The Chicago-based company was founded in 1994 as Diamond Technology Partners and went public in 1997 during the Internet frenzy. The company weathered the dot-com bust and the technology downturn. DiamondCluster has expanded margins in recent quarters and looks set to achieve an annual revenue growth rate of 25 percent.
The company's executives, however, have decided to build a buffer of sorts against future economic upheavals. "We are emphasizing big, new growth opportunities in industries that aren’t as cyclical," said Mel Bergstein, DiamondCluster's chairman and chief executive officer, during a recent analyst conference.

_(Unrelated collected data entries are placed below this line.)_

(** * foldermd: a shallow embedding of [main.go] and its verified properties

    The program walks a directory, renders an ASCII tree of it, optionally
    embeds file contents, and writes the result as a Markdown document.

    Go strings are byte sequences: they are modelled by [string] (a list of
    8-bit [ascii]); Go [int]/[int64] values by [Z]; the filesystem by an
    inductive tree of directory entries; the output file by the string of
    bytes written to it so far.

    The counters of the program ([depth], [fileCount], [dirCount]) are
    bounded by the number of entries of the tree, and [formatFileSize]
    multiplies up to [1024^6] only, so no operation leaves the range of a
    64-bit [int] and [Z] arithmetic is the arithmetic of the program.  The
    progress messages [generateReadme] prints to the standard output are
    not part of the document and are left out.  The root of a walk is taken
    to exist and not to be a symbolic link. *)

From Stdlib Require Import ZArith Lia Ascii.
From stdpp Require Import gmap strings list sorting pretty.

(** ** Bytes and strings of the Go runtime *)

Definition byte_val (c : ascii) : Z := Z.of_N (N_of_ascii c).

Definition str_len (s : string) : nat := String.length s.

(** [s[n:]] for [n <= len(s)]. *)
Fixpoint str_drop (n : nat) (s : string) : string :=
  match n, s with
  | O, _ => s
  | S n', String _ t => str_drop n' t
  | S _, EmptyString => EmptyString
  end.

(** [s[:n]] for [n <= len(s)]. *)
Fixpoint str_take (n : nat) (s : string) : string :=
  match n, s with
  | O, _ => EmptyString
  | S n', String c t => String c (str_take n' t)
  | S _, EmptyString => EmptyString
  end.

Definition str_empty (s : string) : bool :=
  match s with EmptyString => true | _ => false end.

(** [s[i]] as a byte value; callers only index in range. *)
Definition str_at (s : string) (i : nat) : Z :=
  match String.get i s with Some c => byte_val c | None => 0%Z end.

(** The last byte of a non-empty string. *)
Fixpoint str_last (s : string) : option ascii :=
  match s with
  | EmptyString => None
  | String c EmptyString => Some c
  | String _ t => str_last t
  end.

(** [strings.HasPrefix]. *)
Definition HasPrefix (s prefix : string) : bool := String.prefix prefix s.

(** [strings.Contains]: some suffix of [s] starts with [substr]. *)
Fixpoint Contains (s substr : string) : bool :=
  if String.prefix substr s then true
  else match s with
       | EmptyString => false
       | String _ t => Contains t substr
       end.

(** [strings.Join]. *)
Fixpoint Join (elems : list string) (sep : string) : string :=
  match elems with
  | [] => ""
  | [e] => e
  | e :: rest => e +:+ sep +:+ Join rest sep
  end.

(** ** unicode/utf8 *)

Module utf8.
Local Open Scope Z_scope.

Definition RuneError : Z := 65533.   (* U+FFFD *)
Definition RuneSelf : Z := 128.

Definition cont (c : ascii) : Z := Z.land (byte_val c) 63.

(** [utf8.DecodeRuneInString]: the rune at the head of [s] and its width
    in bytes; [(RuneError, 0)] on the empty string and [(RuneError, 1)] on
    an invalid encoding.  The table [first]/[acceptRanges] of the Go
    source is written out as the ranges it encodes. *)
Definition DecodeRuneInString (s : string) : Z * nat :=
  match s with
  | EmptyString => (RuneError, 0%nat)
  | String c0 t =>
    let s0 := byte_val c0 in
    if s0 <? 128 then (s0, 1%nat)
    else if (s0 <? 194) || (244 <? s0) then (RuneError, 1%nat)
    else
      let sz := if s0 <? 224 then 2%nat else if s0 <? 240 then 3%nat else 4%nat in
      let lo := if s0 =? 224 then 160 else if s0 =? 240 then 144 else 128 in
      let hi := if s0 =? 237 then 159 else if s0 =? 244 then 143 else 191 in
      if (str_len s <? sz)%nat then (RuneError, 1%nat)
      else match t with
      | EmptyString => (RuneError, 1%nat)
      | String c1 t1 =>
        let s1 := byte_val c1 in
        if (s1 <? lo) || (hi <? s1) then (RuneError, 1%nat)
        else if (sz <=? 2)%nat then
          (Z.lor (Z.shiftl (Z.land s0 31) 6) (cont c1), 2%nat)
        else match t1 with
        | EmptyString => (RuneError, 1%nat)
        | String c2 t2 =>
          let s2 := byte_val c2 in
          if (s2 <? 128) || (191 <? s2) then (RuneError, 1%nat)
          else if (sz <=? 3)%nat then
            (Z.lor (Z.lor (Z.shiftl (Z.land s0 15) 12) (Z.shiftl (cont c1) 6))
                   (cont c2), 3%nat)
          else match t2 with
          | EmptyString => (RuneError, 1%nat)
          | String c3 _ =>
            let s3 := byte_val c3 in
            if (s3 <? 128) || (191 <? s3) then (RuneError, 1%nat)
            else
              (Z.lor (Z.lor (Z.lor (Z.shiftl (Z.land s0 7) 18)
                                   (Z.shiftl (cont c1) 12))
                            (Z.shiftl (cont c2) 6))
                     (cont c3), 4%nat)
          end
        end
      end
  end.
(** * remotestate: a remote-state backend provisioner for Terraform

    A shallow embedding of the Python sources
      - [remotestate/main/aws_base.py]     (response validation),
      - [remotestate/main/aws_bucket.py]   (bucket names, [S3Bucket]),
      - [remotestate/main/aws_table.py]    (table names, [DynamoTable]),
      - [remotestate/main/make_backend.py] ([Backend.source_git]),
    together with the properties stated about them.

    Python values are an inductive type, exceptions are an explicit result
    type, the regular expressions of the [re] module are run by a small
    backtracking matcher, and the two AWS services are a store that the
    boto3 calls read and update. *)

From Stdlib Require Import ZArith String Ascii DecimalString.
From stdpp Require Import gmap strings list.

Set Warnings "-register-all".
Local Open Scope Z_scope.

(** ** Python values, exceptions and results *)

Module Py.

(** The double quote and the newline, which a string literal cannot hold. *)
Definition dquote : string := String "034"%char EmptyString.
Definition newline : ascii := "010"%char.

(** A Python [str] is a [string], one character per code point (the code
    points below 256).  A dict is the list of its items, looked up by key
    from the front; the dicts of the program are keyed by strings. *)
Inductive pyval : Type :=
| VNone
| VBool (b : bool)
| VInt (z : Z)
| VStr (s : string)
| VList (l : list pyval)
| VDict (d : list (string * pyval)).

(** The exception classes that the program names or that reach it.
    [SystemExit] is what [sys.exit] raises; it derives from [BaseException]
    only, so [except Exception] lets it through.  The five service
    exceptions ([client.exceptions.X]) derive from botocore's
    [ClientError]. *)
Inductive exn_class : Type :=
| SystemExit
| ValueError
| KeyError
| TypeError
| AttributeError
| ResponseError
| ClientError
| NoSuchBucket
| BucketAlreadyOwnedByYou
| BucketAlreadyExists
| ResourceNotFoundException
| ResourceInUseException
| WaiterError
| OtherException (name : string).

Definition same_class (c d : exn_class) : bool :=
  match c, d with
  | SystemExit, SystemExit
  | ValueError, ValueError
  | KeyError, KeyError
  | TypeError, TypeError
  | AttributeError, AttributeError
  | ResponseError, ResponseError
  | ClientError, ClientError
  | NoSuchBucket, NoSuchBucket
  | BucketAlreadyOwnedByYou, BucketAlreadyOwnedByYou
  | BucketAlreadyExists, BucketAlreadyExists
  | ResourceNotFoundException, ResourceNotFoundException
  | ResourceInUseException, ResourceInUseException
  | WaiterError, WaiterError => true
  | OtherException a, OtherException b => String.eqb a b
  | _, _ => false
  end.

Record exn : Type := Exn { exn_cls : exn_class; exn_msg : string }.

Inductive result (A : Type) : Type :=
| Ok (a : A)
| Raise (e : exn).
Arguments Ok {A} a.
Arguments Raise {A} e.

Definition rbind {A B} (r : result A) (f : A -> result B) : result B :=
  match r with
  | Ok a => f a
  | Raise e => Raise e
  end.

(** Modelled from the spec: [ResponseError] is imported from
    [.exceptions], which is not among the sources.  Section 7 of the
    specification has it as a kind of error of its own, what a response
    that fails the structural or status-code validation becomes: a class
    that derives from [Exception] directly, and from no class of
    botocore. *)
Definition ResponseError_base : option exn_class := None.

(** The base of a class, when it is not [Exception] itself. *)
Definition base_class (c : exn_class) : option exn_class :=
  match c with
  | NoSuchBucket | BucketAlreadyOwnedByYou | BucketAlreadyExists
  | ResourceNotFoundException | ResourceInUseException => Some ClientError
  | ResponseError => ResponseError_base
  | _ => None
  end.

(** [isinstance(e, base)] for exceptions, as an [except base] clause tests
    it. *)
Definition derives_from (c base : exn_class) : bool :=
  same_class c base ||
  match base_class c with
  | Some b => same_class b base
  | None => false
  end.

Definition catches (base : exn_class) (e : exn) : bool :=
  derives_from (exn_cls e) base.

Those industries include utilities, health care and government. The company's first piece of federal business is a project with the Justice Department. Overall, the company’s public-sector business is small -- about 3 percent of the company’s revenue -- but growing. For example, public-sector revenue grew 47 percent in the company’s third quarter, which ended in December, compared with the previous year’s third quarter.
DiamondCluster's long-term goal is to derive one-third to one-half of the company's revenue from less-cyclical industries, said Jay Norman, managing director of DiamondCluster's North American practice, speaking earlier this year during an analyst teleconference.